*Goal of the exercise*:
Start at the line in the entries below that contains "(fun _ => be32_put_length _) (fun", stop at the line that contains "(fun f xs o => encb (int_word", and output exactly the lines in that span, both ends included.

*Supplied data*:

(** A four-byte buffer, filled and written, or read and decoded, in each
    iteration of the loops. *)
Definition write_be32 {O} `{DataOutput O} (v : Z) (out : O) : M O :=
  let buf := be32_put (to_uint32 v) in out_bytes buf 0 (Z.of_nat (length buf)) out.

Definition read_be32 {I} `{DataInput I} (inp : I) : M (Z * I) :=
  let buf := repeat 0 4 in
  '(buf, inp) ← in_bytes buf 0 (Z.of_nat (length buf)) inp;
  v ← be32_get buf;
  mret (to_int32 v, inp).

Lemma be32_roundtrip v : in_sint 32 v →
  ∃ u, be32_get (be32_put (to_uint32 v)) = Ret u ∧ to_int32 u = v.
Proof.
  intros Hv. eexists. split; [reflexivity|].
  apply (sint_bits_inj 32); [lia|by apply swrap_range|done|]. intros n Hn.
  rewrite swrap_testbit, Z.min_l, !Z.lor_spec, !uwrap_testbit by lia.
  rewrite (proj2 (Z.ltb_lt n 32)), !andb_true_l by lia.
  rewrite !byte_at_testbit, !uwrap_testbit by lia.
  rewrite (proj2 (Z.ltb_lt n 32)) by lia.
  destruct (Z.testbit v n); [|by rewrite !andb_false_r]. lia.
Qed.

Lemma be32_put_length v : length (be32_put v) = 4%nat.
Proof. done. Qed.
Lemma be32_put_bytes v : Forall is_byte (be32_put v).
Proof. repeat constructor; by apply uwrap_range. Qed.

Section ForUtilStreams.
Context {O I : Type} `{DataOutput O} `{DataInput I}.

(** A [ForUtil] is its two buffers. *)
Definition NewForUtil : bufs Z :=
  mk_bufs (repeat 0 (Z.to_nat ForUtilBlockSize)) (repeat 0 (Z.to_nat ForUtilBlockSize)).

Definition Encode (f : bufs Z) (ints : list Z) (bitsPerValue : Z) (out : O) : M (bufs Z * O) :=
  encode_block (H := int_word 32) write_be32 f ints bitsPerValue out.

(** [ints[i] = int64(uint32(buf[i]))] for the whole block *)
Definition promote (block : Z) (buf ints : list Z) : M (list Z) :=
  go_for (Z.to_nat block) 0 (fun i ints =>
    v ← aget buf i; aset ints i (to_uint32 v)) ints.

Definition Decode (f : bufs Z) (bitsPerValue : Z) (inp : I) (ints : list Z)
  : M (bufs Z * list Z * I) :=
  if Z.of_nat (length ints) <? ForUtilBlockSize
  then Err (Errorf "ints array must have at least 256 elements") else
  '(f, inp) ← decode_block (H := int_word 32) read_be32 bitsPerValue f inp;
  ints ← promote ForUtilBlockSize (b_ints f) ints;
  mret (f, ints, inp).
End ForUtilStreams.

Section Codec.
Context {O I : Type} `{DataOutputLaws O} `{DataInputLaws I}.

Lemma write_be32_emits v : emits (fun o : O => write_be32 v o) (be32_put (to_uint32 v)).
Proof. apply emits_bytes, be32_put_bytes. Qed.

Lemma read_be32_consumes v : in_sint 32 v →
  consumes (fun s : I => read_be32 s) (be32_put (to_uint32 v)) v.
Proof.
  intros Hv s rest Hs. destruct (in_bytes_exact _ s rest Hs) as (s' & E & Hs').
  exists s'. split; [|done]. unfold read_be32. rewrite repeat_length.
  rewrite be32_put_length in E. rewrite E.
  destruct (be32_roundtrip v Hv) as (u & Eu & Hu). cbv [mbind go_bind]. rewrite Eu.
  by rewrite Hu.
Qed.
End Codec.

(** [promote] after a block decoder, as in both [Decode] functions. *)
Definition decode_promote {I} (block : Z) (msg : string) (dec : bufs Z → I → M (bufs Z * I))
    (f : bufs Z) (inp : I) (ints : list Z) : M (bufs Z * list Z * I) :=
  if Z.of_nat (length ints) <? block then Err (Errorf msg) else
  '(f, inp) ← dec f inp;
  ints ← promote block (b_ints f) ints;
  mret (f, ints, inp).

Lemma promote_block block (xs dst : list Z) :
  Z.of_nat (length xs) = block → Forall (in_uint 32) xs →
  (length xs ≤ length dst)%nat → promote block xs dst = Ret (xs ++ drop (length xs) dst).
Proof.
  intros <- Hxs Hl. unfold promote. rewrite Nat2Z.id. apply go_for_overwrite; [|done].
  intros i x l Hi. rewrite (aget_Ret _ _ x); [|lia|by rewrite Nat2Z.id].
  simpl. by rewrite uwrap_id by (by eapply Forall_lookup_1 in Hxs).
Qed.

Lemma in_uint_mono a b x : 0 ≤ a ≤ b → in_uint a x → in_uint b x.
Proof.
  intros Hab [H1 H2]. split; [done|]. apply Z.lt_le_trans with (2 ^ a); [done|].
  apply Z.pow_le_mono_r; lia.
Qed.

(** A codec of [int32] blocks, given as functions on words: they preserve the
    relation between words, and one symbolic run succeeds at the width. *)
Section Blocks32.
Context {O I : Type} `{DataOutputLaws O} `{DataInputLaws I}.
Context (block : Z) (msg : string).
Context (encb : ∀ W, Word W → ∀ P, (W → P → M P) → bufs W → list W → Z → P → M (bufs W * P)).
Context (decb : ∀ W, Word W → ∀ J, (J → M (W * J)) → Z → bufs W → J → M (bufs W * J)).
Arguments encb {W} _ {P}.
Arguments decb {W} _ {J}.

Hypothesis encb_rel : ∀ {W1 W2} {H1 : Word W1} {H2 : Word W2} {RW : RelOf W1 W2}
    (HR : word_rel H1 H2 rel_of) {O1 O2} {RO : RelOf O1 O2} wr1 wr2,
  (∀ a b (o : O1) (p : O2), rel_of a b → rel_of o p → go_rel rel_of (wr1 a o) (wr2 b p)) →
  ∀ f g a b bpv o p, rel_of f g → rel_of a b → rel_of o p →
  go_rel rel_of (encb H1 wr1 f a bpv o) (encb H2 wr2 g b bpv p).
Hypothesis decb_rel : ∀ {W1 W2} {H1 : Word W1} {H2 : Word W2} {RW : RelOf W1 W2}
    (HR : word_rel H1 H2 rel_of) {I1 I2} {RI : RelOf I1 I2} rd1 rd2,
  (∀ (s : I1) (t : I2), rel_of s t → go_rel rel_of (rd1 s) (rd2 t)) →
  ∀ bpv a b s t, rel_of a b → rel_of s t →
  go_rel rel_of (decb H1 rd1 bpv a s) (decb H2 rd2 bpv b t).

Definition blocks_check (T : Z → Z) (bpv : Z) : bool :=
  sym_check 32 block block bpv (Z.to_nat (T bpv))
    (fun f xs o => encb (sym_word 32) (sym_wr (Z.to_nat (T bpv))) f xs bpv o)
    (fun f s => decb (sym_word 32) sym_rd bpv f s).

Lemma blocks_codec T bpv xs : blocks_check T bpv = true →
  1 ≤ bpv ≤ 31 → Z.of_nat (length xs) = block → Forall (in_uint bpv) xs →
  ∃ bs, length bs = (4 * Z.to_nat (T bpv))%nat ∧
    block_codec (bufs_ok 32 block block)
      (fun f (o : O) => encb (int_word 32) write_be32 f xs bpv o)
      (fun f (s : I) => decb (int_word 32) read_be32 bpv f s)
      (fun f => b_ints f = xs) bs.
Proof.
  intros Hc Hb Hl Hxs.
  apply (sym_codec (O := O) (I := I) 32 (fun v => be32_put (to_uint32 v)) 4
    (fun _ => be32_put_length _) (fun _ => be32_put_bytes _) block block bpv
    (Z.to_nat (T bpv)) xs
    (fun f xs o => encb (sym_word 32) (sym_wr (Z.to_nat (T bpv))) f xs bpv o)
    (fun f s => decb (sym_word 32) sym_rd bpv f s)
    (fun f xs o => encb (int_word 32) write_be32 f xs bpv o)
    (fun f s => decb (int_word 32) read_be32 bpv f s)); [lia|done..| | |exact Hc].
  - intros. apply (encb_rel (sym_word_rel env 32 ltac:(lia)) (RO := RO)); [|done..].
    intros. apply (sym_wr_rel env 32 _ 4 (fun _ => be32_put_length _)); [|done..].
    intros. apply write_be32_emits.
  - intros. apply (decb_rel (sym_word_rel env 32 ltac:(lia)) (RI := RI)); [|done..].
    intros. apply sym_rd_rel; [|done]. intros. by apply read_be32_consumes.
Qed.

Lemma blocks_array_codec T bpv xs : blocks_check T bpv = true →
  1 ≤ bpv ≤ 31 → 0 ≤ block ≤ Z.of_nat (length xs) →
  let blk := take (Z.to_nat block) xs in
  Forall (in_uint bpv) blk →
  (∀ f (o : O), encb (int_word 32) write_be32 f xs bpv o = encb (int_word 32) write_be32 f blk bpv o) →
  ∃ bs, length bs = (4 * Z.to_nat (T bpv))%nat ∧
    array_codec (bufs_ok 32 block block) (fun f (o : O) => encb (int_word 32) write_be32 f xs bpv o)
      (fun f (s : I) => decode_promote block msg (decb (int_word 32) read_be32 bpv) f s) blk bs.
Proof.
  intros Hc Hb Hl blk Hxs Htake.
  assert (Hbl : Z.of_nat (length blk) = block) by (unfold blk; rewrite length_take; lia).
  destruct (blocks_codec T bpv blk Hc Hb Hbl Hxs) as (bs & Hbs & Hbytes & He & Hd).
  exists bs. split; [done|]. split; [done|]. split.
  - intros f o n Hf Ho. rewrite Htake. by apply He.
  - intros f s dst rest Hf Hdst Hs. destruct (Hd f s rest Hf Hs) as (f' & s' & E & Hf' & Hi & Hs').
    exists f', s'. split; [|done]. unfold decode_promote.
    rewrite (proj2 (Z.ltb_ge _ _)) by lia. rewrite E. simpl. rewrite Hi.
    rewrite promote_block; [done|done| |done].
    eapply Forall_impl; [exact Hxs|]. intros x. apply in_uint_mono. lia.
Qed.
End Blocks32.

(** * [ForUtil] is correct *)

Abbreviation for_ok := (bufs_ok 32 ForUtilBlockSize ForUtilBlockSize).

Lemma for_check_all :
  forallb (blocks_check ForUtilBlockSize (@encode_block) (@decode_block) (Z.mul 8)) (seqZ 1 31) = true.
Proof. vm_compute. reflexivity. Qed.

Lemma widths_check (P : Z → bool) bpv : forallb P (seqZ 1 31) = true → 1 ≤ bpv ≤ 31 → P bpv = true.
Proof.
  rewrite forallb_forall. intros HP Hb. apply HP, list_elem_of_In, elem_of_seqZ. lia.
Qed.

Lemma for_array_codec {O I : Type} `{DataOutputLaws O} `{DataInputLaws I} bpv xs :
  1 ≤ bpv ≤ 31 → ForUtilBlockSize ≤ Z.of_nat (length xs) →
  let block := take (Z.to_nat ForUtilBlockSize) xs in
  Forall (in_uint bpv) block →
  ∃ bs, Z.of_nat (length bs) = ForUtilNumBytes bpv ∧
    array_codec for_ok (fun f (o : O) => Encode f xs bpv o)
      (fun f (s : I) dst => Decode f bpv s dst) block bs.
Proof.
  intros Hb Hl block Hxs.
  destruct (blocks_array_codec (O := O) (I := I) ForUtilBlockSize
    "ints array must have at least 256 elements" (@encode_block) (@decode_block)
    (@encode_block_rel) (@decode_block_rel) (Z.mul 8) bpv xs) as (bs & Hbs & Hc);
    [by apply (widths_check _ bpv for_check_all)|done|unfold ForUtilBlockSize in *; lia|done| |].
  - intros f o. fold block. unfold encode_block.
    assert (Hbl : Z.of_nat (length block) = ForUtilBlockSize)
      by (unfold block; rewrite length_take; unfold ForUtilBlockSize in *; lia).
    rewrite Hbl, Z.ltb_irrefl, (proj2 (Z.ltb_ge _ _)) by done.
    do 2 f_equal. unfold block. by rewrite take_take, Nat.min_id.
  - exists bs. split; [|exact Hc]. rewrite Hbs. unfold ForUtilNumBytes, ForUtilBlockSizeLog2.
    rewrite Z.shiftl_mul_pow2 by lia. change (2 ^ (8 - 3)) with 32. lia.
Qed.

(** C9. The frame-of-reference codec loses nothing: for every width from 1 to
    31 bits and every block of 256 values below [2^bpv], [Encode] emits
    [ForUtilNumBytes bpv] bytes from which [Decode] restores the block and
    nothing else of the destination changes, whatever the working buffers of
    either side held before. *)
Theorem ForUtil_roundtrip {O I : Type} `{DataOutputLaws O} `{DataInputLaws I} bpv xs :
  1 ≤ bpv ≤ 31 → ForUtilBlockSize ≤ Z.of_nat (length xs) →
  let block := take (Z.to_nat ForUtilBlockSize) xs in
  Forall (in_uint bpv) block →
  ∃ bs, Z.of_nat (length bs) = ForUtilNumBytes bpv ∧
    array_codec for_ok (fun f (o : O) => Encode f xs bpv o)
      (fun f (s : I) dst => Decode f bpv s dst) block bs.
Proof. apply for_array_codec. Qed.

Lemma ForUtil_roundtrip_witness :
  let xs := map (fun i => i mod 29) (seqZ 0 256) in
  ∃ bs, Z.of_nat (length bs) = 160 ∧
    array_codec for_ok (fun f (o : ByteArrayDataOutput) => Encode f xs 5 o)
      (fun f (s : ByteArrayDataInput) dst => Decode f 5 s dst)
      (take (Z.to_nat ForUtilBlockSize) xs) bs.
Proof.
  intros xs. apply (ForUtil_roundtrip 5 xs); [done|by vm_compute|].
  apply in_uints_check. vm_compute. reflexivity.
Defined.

*Exercise response*:
    (fun _ => be32_put_length _) (fun _ => be32_put_bytes _) block block bpv
    (Z.to_nat (T bpv)) xs
    (fun f xs o => encb (sym_word 32) (sym_wr (Z.to_nat (T bpv))) f xs bpv o)
    (fun f s => decb (sym_word 32) sym_rd bpv f s)
    (fun f xs o => encb (int_word 32) write_be32 f xs bpv o)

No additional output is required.